The Federalist Society
The Federalist Society is a group of Libertarians, Moderates, and Conservatives interested in the current state of the legal order. It is founded on the principles that the state exists to preserve freedom, that the separation of governmental powers is central to our Constitution, and that it is emphatically the province and duty of the judiciary to say what the law is, not what it should be.
The National Organization
In April 1982, a small group of law students from Harvard, Stanford, Chicago, and Yale organized a symposium on federalism at Yale Law School. These students were greatly dissatisfied with the academic climate on their campuses and wanted to create a forum for debate on a wider range of legal viewpoints than their law school classroom experiences were providing. When the first symposium was held, there were fledging chapters at only these four universities. Inspired by the success of our initial program, other chapters soon formed at law schools across the country. The Federalist Society was then incorporated in August 1982. Later, to answer the obvious need at the next level of the legal community, the Society developed a Lawyers Division that successfully took root in every major legal center.

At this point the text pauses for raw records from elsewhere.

Definition sql_replace (text from to : string) : string :=
  replace_all (S (String.length text)) text from to.

(** WHERE path LIKE 'orig,%' OR path = orig: a path has no wild cards. *)
Definition moved (orig path : string) : bool :=
  String.prefix (orig +:+ ",") path || String.eqb path orig.

Definition change_parent_stmt (orig new : string) (d : db) : option (unit * db) :=
  let rows := map (fun a => if moved orig a.2 then (a.1, sql_replace a.2 orig new) else a)
                (acl_inheritance d) in
  if existsb (fun x => bool_decide (255 < String.length x.2)%nat) rows then None
  else Some (tt, set_acl_inheritance rows d).

(** A refused query reads as no row. *)
Definition dbms_change_acl_parent (id new_parent_id : Z) : M (option dav_error) :=
  q ← select (path_of id);
  match q with
  | Some (Some orig_path) =>
      p ← select (path_of new_parent_id);
      match p with
      | Some (Some new_parent_path) =>
          u ← execute (change_parent_stmt orig_path
                (new_parent_path +:+ "," +:+ pretty id));
          mret (err_of u)
      | _ => mret (Some (dav_new_error HTTP_INTERNAL_SERVER_ERROR))
      end
  | _ => dbms_inherit_parent_aces id new_parent_id
  end.

Definition dbms_update_principal_property_aces (id prop_ns_id : Z) (prop_name : string)
    (principal_id : Z) : M (option dav_error) :=
  q ← update (fun d => set_aces (map (fun a =>
        if bool_decide (a_res a = id /\ a_prop_ns a = prop_ns_id
                        /\ a_prop_name a = Some prop_name)
        then AceRow (a_id a) (a_grantdeny a) (a_protected a) (a_res a) principal_id
               (a_prop_ns a) (a_prop_name a)
        else a) (aces d)) d);
  mret (err_of q).

(** ** Evaluation: the first entry in the order decides *)

Lemma before_ace_irrefl x : before_ace x x = false.
Proof.
  unfold before_ace. rewrite Bool.eqb_reflx.
  rewrite (bool_decide_false (x.2 < x.2)%nat) by lia.
  rewrite (bool_decide_false (a_id x.1 < a_id x.1)) by lia. by rewrite andb_false_r.
Qed.

Lemma before_ace_trans x y z :
  before_ace x y = true -> before_ace y z = true -> before_ace x z = true.
Proof.
  unfold before_ace.
  destruct (String.eqb (a_protected x.1) DB_TRUE), (String.eqb (a_protected y.1) DB_TRUE),
    (String.eqb (a_protected z.1) DB_TRUE); cbn; try done;
    rewrite !orb_true_iff, !andb_true_iff, !bool_decide_eq_true; lia.
Qed.

Lemma before_ace_false_trans x y z :
  before_ace y x = false -> before_ace z y = false -> before_ace z x = false.
Proof.
  unfold before_ace.
  destruct (String.eqb (a_protected x.1) DB_TRUE), (String.eqb (a_protected y.1) DB_TRUE),
    (String.eqb (a_protected z.1) DB_TRUE); cbn; try done;
    rewrite !orb_false_iff, !andb_false_iff, !bool_decide_eq_false; lia.
Qed.

Lemma before_ace_asym x y : before_ace x y = true -> before_ace y x = false.
Proof.
  intros H. destruct (before_ace y x) eqn:E; [|done].
  pose proof (before_ace_trans _ _ _ H E) as Hx. by rewrite before_ace_irrefl in Hx.
Qed.

(** The entry found is relevant, and none comes before it. *)
Lemma first_ace_spec l :
  match first_ace l with
  | None => l = []
  | Some x => x ∈ l /\ forall y, y ∈ l -> before_ace y x = false
  end.
Proof.
  induction l as [|x l IH]; cbn; [done|].
  destruct (first_ace l) as [y|].
  - destruct IH as [Hy Hmin]. destruct (before_ace y x) eqn:E; cbn.
    + split; [by right|]. intros z [->|Hz]%elem_of_cons; [by apply before_ace_asym|auto].
    + split; [by left|]. intros z [->|Hz]%elem_of_cons; [by apply before_ace_irrefl|].
      by apply (before_ace_false_trans _ y); [|apply Hmin].
  - subst l. split; [by left|]. intros z ->%list_elem_of_singleton. by apply before_ace_irrefl.
Qed.

(** ** Specification: what the entries grant to one principal *)

Definition decision (l : list (ace_row * nat)) : bool :=
  match first_ace l with
  | Some a => String.eqb (a_grantdeny a.1) ACL_GRANT
  | None => false
  end.

Definition granted (p : dav_principal) (ns : Z) (privilege : string) (id : Z) (d : db) : bool :=
  decision (relevant_aces (dav_repos_get_principal_id p) (aggregate_privileges ns privilege d)
              id d).

Lemma is_allow_rows_order order chain ns privilege id d gd o :
  (gd, o) ∈ is_allow_rows order chain ns privilege id d -> order <= o.
Proof.
  revert order. induction chain as [|p rest IH]; intros order; cbn; [set_solver|].
  intros [Hin|Hin]%elem_of_app; [|specialize (IH _ Hin); lia].
  destruct (first_ace _); [|set_solver].
  apply list_elem_of_singleton in Hin. injection Hin as _ ->. lia.
Qed.

(** Where the loop stands in the rows that are left for the rest of the chain. *)
Definition loop_state (order next_order max_order : Z) (next_is_allow : bool)
    (rows all : list (string * Z)) : Prop :=
  (next_order < order /\ rows = all)
  \/ (order <= next_order /\ exists gd, all = (gd, next_order) :: rows
        /\ next_is_allow = String.eqb gd ACL_GRANT)
  \/ (next_order = max_order + 1 /\ rows = [] /\ all = []).

Lemma fetch_row_ok p rest ns privilege id d order next_order max_order nia rows ret :
  loop_state order next_order max_order nia rows
    (is_allow_rows order (p :: rest) ns privilege id d) ->
  (order = 1 -> next_order = 0 /\ ret = false) -> 1 <= order -> order <= max_order ->
  exists next' nia' rows' ret',
    fetch_row order next_order max_order nia rows ret = (next', nia', rows', ret')
    /\ loop_state (order + 1) next' max_order nia' rows'
         (is_allow_rows (order + 1) rest ns privilege id d)
    /\ bool_decide (next' = order) && nia' = granted p ns privilege id d
    /\ ret' = (if bool_decide (order = 1) then granted p ns privilege id d else ret).
Proof.
  intros Hst H1 Hpos Hmax. unfold fetch_row.
  pose proof (is_allow_rows_order (order + 1) rest ns privilege id d) as Hord.
  unfold granted, decision. cbn [is_allow_rows] in Hst.
  set (R := is_allow_rows (order + 1) rest ns privilege id d) in *.
  destruct (first_ace _) as [a|]; cbn [app] in Hst.
  - (* the principal has a row *)
    set (g := String.eqb (a_grantdeny a.1) ACL_GRANT).
    destruct Hst as [[Hlt ->]|[(Hle & gd & Heq & ->)|(_ & _ & ?)]]; [| |done].
    + rewrite bool_decide_true by done. eexists _, _, _, _. split; [reflexivity|].
      split_and!; [left; split; [lia|done]|by rewrite bool_decide_true|].
      case_bool_decide; [done|]. done.
    + injection Heq as <- <- ->. rewrite bool_decide_false by lia.
      eexists _, _, _, _. split; [reflexivity|].
      split_and!; [left; split; [lia|done]|by rewrite bool_decide_true|].
      case_bool_decide as Ho; [|done]. destruct (H1 Ho). lia.
  - (* it has none *)
    destruct Hst as [[Hlt ->]|[(Hle & gd & Heq & ->)|(-> & -> & Hnil)]].
    + rewrite bool_decide_true by done. destruct R as [|[gd o] R'] eqn:ER.
      * eexists _, _, _, _. split; [reflexivity|].
        split_and!; [by right; right|by rewrite bool_decide_false by lia|].
        case_bool_decide as Ho; [by destruct (H1 Ho)|done].
      * specialize (Hord gd o ltac:(by left)).
        eexists _, _, _, _. split; [reflexivity|]. split_and!.
        -- right. left. split; [lia|]. by exists gd.
        -- by rewrite bool_decide_false by lia.
        -- rewrite bool_decide_false by lia. case_bool_decide as Ho; [by destruct (H1 Ho)|done].
    + rewrite Heq in Hord. specialize (Hord gd next_order ltac:(by left)).
      rewrite bool_decide_false by lia. eexists _, _, _, _. split; [reflexivity|]. split_and!.
      * right. left. split; [lia|]. by exists gd.
      * by rewrite bool_decide_false by lia.
      * case_bool_decide as Ho; [destruct (H1 Ho); lia|done].
    + rewrite bool_decide_false by lia. eexists _, _, _, _. split; [reflexivity|]. split_and!.
      * by right; right.
      * by rewrite bool_decide_false by lia.
      * case_bool_decide as Ho; [destruct (H1 Ho); lia|done].
Qed.

Lemma allow_loop_ok chain ns privilege id d order next_order max_order nia rows ret cache :
  loop_state order next_order max_order nia rows (is_allow_rows order chain ns privilege id d) ->
  (order = 1 -> next_order = 0 /\ ret = false) -> 1 <= order ->
  order + Z.of_nat (length chain) = max_order + 1 ->
  allow_loop order next_order max_order nia rows chain ns privilege ret cache
  = (match chain with
     | p :: _ => if bool_decide (order = 1) then granted p ns privilege id d else ret
     | [] => ret
     end,
     match last chain with
     | Some p => Some (AceCache (dav_repos_get_principal_id p) ns privilege
                         (granted p ns privilege id d))
     | None => cache
     end).
Proof.
  revert order next_order nia rows ret cache.
  induction chain as [|p rest IH]; intros order next_order nia rows ret cache Hst H1 Hpos Hmax;
    [done|].
  cbn [length] in Hmax.
  destruct (fetch_row_ok _ _ _ _ _ _ _ _ _ _ _ _ Hst H1 Hpos ltac:(lia))
    as (next' & nia' & rows' & ret' & Hf & Hst' & Hallow & Hret).
  cbn [allow_loop]. rewrite Hf, Hallow.
  rewrite (IH (order + 1) next' nia' rows' ret' _ Hst') by lia.
  subst ret'. f_equal.
  - destruct rest as [|q rest']; [done|]. by rewrite (bool_decide_false (order + 1 = 1)) by lia.
  - destruct rest as [|q rest']; [done|]. rewrite last_cons_cons.
    destruct (last (q :: rest')) eqn:El; [done|]. by apply last_None in El.
Qed.

(** With the query answered, from the loop. *)
Lemma is_allow_result ns privilege principal also r cache s :
  dav_repos_get_principal_id principal <> SUPER_USER_ID ->
  cache_hit cache (dav_repos_get_principal_id principal) ns privilege = None ->
  c_errnum (dbms_is_allow ns privilege principal also r cache s).2 = false ->
  let decides p := granted p ns privilege (serialno r) (c_db s) in
  let asked_last := default principal (last also) in
  (dbms_is_allow ns privilege principal also r cache s).1
  = (int_of_bool (decides principal),
     Some (AceCache (dav_repos_get_principal_id asked_last) ns privilege (decides asked_last))).
Proof.
  intros Hsu Hhit He. unfold dbms_is_allow in *.
  rewrite bool_decide_false in * by done. rewrite Hhit in *. rewrite bind_run in *.
  cbn [fst snd mret M_ret] in *. rewrite (select_ok _ _ He).
  rewrite (allow_loop_ok _ _ _ (serialno r) (c_db s)); [|by left|done|lia|cbn; lia].
  rewrite (bool_decide_true (1 = 1)) by done.
  assert (Hl : last (principal :: also) = Some (default principal (last also))).
  { destruct also as [|q also]; [done|]. rewrite last_cons_cons.
    destruct (last (q :: also)) eqn:El; [done|]. by apply last_None in El. }
  by rewrite Hl.
Qed.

Since 1982, the Society has grown to include approximately 180 law school chapters and has become a major force in legal education. Currently, the national organization has approximately 35,000 members. The Federalist Society now includes Lawyers Division chapters in nearly 70 cities as well as 15 Practice Groups covering various specialized areas of the law. All chapters and practice groups are run autonomously by their members in coordination with the national office.
The Maryland Law Chapter
The Federalist Society at the University of Maryland School of Law seeks to promote awareness of the principles of the National Organization by organizing a wide range of activities such as speakers and debates by noted legal scholars and political figures, student symposia and colloquia, along with social events and other gatherings.